## About this exercise
Where a line of the listing below includes the word "argument", reproduce that line.

## Records to use

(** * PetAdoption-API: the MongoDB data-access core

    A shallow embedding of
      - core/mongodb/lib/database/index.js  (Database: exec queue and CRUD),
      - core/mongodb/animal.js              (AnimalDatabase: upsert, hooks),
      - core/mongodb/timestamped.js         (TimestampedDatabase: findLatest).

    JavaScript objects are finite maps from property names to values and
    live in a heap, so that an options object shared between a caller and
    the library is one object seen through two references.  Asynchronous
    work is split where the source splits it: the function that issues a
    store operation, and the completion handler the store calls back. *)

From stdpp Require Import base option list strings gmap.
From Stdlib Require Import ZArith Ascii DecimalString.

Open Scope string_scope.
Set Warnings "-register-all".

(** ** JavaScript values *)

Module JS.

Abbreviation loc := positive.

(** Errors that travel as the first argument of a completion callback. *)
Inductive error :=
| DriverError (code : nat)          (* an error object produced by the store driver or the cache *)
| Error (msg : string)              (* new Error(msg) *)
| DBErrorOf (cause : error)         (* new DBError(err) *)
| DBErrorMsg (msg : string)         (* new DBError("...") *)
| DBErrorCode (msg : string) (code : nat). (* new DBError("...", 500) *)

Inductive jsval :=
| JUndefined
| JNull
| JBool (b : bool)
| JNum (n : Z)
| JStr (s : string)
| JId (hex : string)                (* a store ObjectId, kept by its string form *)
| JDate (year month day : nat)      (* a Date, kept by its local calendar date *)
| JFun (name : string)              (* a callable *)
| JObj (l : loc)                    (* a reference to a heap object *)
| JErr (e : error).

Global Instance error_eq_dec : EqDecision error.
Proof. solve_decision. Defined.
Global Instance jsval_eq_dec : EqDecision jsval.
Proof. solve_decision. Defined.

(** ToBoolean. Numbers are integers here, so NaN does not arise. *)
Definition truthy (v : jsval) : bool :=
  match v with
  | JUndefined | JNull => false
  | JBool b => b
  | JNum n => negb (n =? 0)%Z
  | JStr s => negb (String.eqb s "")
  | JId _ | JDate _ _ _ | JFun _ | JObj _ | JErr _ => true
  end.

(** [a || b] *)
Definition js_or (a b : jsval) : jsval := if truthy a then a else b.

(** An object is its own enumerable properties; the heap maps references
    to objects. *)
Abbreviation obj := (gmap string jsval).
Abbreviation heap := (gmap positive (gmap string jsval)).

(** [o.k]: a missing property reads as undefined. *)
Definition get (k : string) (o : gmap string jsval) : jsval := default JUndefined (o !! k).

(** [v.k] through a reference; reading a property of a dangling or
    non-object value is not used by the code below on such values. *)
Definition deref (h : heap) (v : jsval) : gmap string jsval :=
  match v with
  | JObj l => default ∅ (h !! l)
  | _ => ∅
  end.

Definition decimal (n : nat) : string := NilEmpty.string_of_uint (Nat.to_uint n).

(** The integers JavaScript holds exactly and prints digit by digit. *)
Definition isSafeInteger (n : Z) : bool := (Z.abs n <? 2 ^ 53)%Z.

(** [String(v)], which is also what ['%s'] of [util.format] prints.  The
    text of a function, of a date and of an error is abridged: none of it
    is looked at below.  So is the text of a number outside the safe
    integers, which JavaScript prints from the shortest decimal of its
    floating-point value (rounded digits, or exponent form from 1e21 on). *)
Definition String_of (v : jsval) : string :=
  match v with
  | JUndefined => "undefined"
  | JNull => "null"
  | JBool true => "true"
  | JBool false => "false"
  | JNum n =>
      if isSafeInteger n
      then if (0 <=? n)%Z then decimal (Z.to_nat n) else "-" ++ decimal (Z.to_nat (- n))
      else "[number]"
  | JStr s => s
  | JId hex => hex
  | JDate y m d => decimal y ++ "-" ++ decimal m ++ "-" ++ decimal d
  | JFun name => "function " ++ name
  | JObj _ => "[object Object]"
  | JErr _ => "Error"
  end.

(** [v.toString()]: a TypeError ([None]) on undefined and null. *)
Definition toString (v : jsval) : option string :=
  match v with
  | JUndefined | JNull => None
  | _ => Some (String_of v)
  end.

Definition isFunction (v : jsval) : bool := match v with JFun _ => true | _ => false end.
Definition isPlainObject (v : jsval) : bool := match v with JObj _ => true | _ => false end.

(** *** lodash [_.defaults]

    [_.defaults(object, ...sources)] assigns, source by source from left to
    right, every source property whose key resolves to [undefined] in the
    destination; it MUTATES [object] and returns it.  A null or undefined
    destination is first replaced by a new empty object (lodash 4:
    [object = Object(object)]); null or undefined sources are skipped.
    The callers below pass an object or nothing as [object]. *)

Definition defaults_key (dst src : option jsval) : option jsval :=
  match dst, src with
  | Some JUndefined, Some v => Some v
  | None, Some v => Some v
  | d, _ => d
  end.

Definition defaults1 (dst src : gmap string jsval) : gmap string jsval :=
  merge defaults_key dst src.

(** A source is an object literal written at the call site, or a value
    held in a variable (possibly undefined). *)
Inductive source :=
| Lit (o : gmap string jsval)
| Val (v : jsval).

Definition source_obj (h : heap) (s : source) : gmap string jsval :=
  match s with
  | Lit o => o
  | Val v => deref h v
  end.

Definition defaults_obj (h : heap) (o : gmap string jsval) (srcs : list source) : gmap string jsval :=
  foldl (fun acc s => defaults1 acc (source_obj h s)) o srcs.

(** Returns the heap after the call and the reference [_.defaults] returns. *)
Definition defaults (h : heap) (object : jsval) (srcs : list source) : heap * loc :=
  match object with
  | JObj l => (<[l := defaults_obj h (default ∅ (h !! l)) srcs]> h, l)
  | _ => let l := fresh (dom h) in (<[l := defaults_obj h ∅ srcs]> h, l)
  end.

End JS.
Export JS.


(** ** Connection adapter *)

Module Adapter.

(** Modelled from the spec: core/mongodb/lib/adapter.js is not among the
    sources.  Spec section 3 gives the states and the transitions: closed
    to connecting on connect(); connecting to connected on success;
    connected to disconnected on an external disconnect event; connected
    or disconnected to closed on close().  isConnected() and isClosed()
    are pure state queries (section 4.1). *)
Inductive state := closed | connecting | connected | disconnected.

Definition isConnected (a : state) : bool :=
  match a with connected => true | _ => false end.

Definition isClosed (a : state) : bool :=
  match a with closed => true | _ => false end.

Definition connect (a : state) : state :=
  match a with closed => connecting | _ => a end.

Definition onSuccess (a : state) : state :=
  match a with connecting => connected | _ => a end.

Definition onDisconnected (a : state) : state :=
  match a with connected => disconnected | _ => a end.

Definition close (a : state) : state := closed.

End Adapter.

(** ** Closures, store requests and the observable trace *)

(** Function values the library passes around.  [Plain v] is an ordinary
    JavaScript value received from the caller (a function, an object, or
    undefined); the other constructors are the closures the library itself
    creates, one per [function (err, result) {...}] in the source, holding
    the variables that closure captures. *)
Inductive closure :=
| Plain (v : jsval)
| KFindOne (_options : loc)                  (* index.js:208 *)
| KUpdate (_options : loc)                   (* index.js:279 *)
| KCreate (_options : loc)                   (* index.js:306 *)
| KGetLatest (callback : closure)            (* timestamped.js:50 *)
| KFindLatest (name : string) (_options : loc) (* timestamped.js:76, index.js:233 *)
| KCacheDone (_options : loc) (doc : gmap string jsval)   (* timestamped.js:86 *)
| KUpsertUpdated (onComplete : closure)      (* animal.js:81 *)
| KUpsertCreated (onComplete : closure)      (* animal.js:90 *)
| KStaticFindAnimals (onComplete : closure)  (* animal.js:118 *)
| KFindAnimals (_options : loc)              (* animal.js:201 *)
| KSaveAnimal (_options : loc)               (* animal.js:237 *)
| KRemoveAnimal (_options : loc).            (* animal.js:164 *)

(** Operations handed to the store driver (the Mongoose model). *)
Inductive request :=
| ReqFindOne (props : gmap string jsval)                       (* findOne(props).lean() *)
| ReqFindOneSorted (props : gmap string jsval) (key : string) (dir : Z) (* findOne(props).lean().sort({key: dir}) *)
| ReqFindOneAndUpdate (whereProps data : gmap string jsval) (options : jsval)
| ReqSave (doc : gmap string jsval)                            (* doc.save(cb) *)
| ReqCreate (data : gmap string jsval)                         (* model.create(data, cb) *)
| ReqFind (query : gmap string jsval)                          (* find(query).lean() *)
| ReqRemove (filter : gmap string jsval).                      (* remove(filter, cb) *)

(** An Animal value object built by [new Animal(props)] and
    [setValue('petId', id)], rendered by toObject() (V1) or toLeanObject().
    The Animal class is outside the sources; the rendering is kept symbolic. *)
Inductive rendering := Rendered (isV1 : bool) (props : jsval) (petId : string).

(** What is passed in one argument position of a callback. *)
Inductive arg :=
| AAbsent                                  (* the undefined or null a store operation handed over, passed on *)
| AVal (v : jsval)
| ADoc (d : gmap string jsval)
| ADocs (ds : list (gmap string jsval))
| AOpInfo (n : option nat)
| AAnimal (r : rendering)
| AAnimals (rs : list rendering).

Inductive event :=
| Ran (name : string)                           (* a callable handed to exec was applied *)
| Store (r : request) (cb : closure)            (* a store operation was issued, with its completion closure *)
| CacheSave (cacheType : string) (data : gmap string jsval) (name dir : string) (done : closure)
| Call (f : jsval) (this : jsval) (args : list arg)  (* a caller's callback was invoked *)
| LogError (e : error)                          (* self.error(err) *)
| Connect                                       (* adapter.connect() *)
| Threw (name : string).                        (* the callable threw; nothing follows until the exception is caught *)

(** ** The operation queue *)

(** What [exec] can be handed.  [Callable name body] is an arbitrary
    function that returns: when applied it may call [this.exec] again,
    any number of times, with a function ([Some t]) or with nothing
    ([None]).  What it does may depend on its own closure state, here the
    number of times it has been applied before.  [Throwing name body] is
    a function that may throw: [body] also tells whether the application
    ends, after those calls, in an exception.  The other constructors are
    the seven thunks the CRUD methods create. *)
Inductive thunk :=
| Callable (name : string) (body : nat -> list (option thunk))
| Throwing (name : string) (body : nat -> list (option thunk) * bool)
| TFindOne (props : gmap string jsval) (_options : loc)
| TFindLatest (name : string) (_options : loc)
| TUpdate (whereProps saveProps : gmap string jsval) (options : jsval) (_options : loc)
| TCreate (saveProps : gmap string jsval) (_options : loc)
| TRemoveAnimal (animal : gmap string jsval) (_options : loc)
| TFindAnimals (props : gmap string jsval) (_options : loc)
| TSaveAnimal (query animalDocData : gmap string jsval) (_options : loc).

## Output for this exercise
(** Errors that travel as the first argument of a completion callback. *)
(** What is passed in one argument position of a callback. *)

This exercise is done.